**ACTIVITY:** Report how many lines of the following entries include the string "documents"; respond with the number alone.

Stored entries:

(** * Relevance ranking in langchain: [SVMRetriever] and [DeepLake._search]

    A shallow embedding of
    - [langchain/retrievers/svm.py]      (module [Svm]), and
    - [langchain/vectorstores/deeplake.py], the two search paths
      [_search_tql] and [_search]       (module [DeepLake]),
    followed by the properties of the ranking core.

    Conventions.  Python [float]s and numpy [float64] entries are modelled
    as exact rationals ([Q]); the normalisation of the decision values is
    given a second time on binary64 floats (module [Float64]), where
    rounding and overflow show.  A Python [int] is a [Z]; a raised
    exception is the left injection of a sum.  External capabilities (the
    embedder, scikit-learn's [LinearSVC], [np.argsort], the Deep Lake
    store, the MMR helper) are section variables, with the part of their
    contract that a proof uses spelled out as a section hypothesis. *)

From Stdlib Require Import ZArith QArith Qminmax Lia List Permutation.
From Stdlib Require PrimFloat.
From stdpp Require Import base list gmap strings.

Open Scope Z_scope.

(** ** Python values shared by both files *)

(** The exception classes that the two files raise or let through. *)
Inductive exn : Set :=
| ImportError
| ValueError
| IndexError
| NotImplementedError.

Definition result (A : Type) : Type := exn + A.

Definition ret {A} (a : A) : result A := inr a.
Definition raise {A} (e : exn) : result A := inl e.

Definition bind {A B} (m : result A) (k : A -> result B) : result B :=
  match m with
  | inl e => inl e
  | inr a => k a
  end.

Declare Scope py_scope.
Delimit Scope py_scope with py.
Notation "'let!' x ':=' m 'in' k" := (bind m (fun x => k))
  (at level 10, x name, m at level 100, k at level 200) : py_scope.
Open Scope py_scope.

(** [langchain.schema.Document]: a text and a metadata dictionary.  The
    values of the dictionary are opaque to the ranking code and are kept as
    strings.  [Document(page_content=t)] leaves the metadata at its default,
    the empty dictionary. *)
Record Document : Type := mkDocument {
  page_content : string;
  metadata : gmap string string
}.

Definition Document_of_text (t : string) : Document := mkDocument t ∅.

(** [l[i]] on a Python list: a negative index counts from the end, an index
    out of range raises [IndexError]. *)
Definition py_getitem {A} (l : list A) (i : Z) : result A :=
  let n := Z.of_nat (length l) in
  let j := if i <? 0 then i + n else i in
  if (j <? 0) || (n <=? j) then raise IndexError
  else match l !! Z.to_nat j with
       | Some a => ret a
       | None => raise IndexError
       end.

(** [l[start:stop]]: negative bounds count from the end, and both bounds
    are clamped to [0 .. len(l)]. *)
Definition py_clamp (n i : Z) : Z :=
  let j := if i <? 0 then i + n else i in
  Z.max 0 (Z.min n j).

Definition py_slice {A} (l : list A) (start stop : Z) : list A :=
  let n := Z.of_nat (length l) in
  let a := py_clamp n start in
  let b := py_clamp n stop in
  take (Z.to_nat (b - a)) (drop (Z.to_nat a) l).

(** ** numpy arrays and the embedder interface *)

Definition Vector : Type := list Q.

(** A numpy array of rank one or two.  [Arr2 d rows] has shape
    [(len(rows), d)]. *)
Inductive ndarray : Type :=
| Arr1 (v : Vector)
| Arr2 (ncols : nat) (rows : list Vector).

Definition nrows (a : ndarray) : nat :=
  match a with
  | Arr1 v => length v
  | Arr2 _ rows => length rows
  end.

(** [np.array(rows)] on a list of lists of floats: the empty list gives the
    rank-one array of shape [(0,)]; rows of one common length give a matrix;
    ragged rows are refused. *)
Definition np_array (rows : list Vector) : result ndarray :=
  match rows with
  | [] => ret (Arr1 [])
  | r :: rest =>
      if forallb (fun r' => Nat.eqb (length r') (length r)) rest
      then ret (Arr2 (length r) rows)
      else raise ValueError
  end.

(** [langchain.embeddings.base.Embeddings], reduced to the one method the
    two files call. *)
Record Embeddings : Type := mkEmbeddings {
  embed_query : string -> Vector
}.

Module Svm.

(** *** numpy operations of the retriever *)

(** [np.concatenate([q[None, ...], index])]: both operands must have rank
    two and agree on the number of columns. *)
Definition np_concatenate_row (q : Vector) (index : ndarray)
  : result (list Vector) :=
  match index with
  | Arr1 _ => raise ValueError
  | Arr2 d rows =>
      if Nat.eqb d (length q) then ret (q :: rows) else raise ValueError
  end.

(** [y = np.zeros(n); y[0] = 1] *)
Definition labels (n : nat) : list Q :=
  match n with
  | O => []
  | S m => 1%Q :: repeat 0%Q m
  end.

Definition Qminb (a b : Q) : Q := if Qle_bool a b then a else b.
Definition Qmaxb (a b : Q) : Q := if Qle_bool a b then b else a.

(** [np.min] and [np.max]; both raise on an empty array. *)
Definition np_min (v : list Q) : result Q :=
  match v with
  | [] => raise ValueError
  | a :: rest => ret (fold_left Qminb rest a)
  end.

Definition np_max (v : list Q) : result Q :=
  match v with
  | [] => raise ValueError
  | a :: rest => ret (fold_left Qmaxb rest a)
  end.

(** [a[i]] on a rank-one array with a non-negative index. *)
Definition np_getitem (v : list Q) (i : nat) : result Q :=
  match v !! i with
  | Some a => ret a
  | None => raise IndexError
  end.

(** [np.where(a == x)[0][0]]: the first position holding [x]. *)
Fixpoint first_index (x : nat) (a : list nat) : option nat :=
  match a with
  | [] => None
  | y :: rest =>
      if Nat.eqb y x then Some O
      else option_map S (first_index x rest)
  end.

Definition np_where_first (x : nat) (a : list nat) : result nat :=
  match first_index x a with
  | Some i => ret i
  | None => raise IndexError
  end.

(** *** The retriever *)

Record SVMRetriever : Type := mkSVMRetriever {
  embeddings : Embeddings;
  index : ndarray;
  texts : list string;
  k : Z;
  relevancy_threshold : option Q
}.

(** [create_index]: [executor.map] returns the embeddings in the order of
    the contexts. *)
Definition create_index (contexts : list string) (e : Embeddings)
  : result ndarray :=
  np_array (map (embed_query e) contexts).

Definition from_texts (txts : list string) (e : Embeddings)
    (k : Z) (thr : option Q) : result SVMRetriever :=
  let! ix := create_index txts e in
  ret (mkSVMRetriever e ix txts k thr).

(** [texts, metadatas = zip( *pairs )] needs at least one pair. *)
Definition unzip_documents (documents : list Document)
  : result (list string * list (gmap string string)) :=
  match documents with
  | [] => raise ValueError
  | _ => ret (map page_content documents, map metadata documents)
  end.

Definition from_documents (documents : list Document) (e : Embeddings)
    (k : Z) (thr : option Q) : result SVMRetriever :=
  let! tm := unzip_documents documents in
  let '(txts, metadatas) := tm in
  from_texts txts e k thr.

**ANSWER SECTION:** 5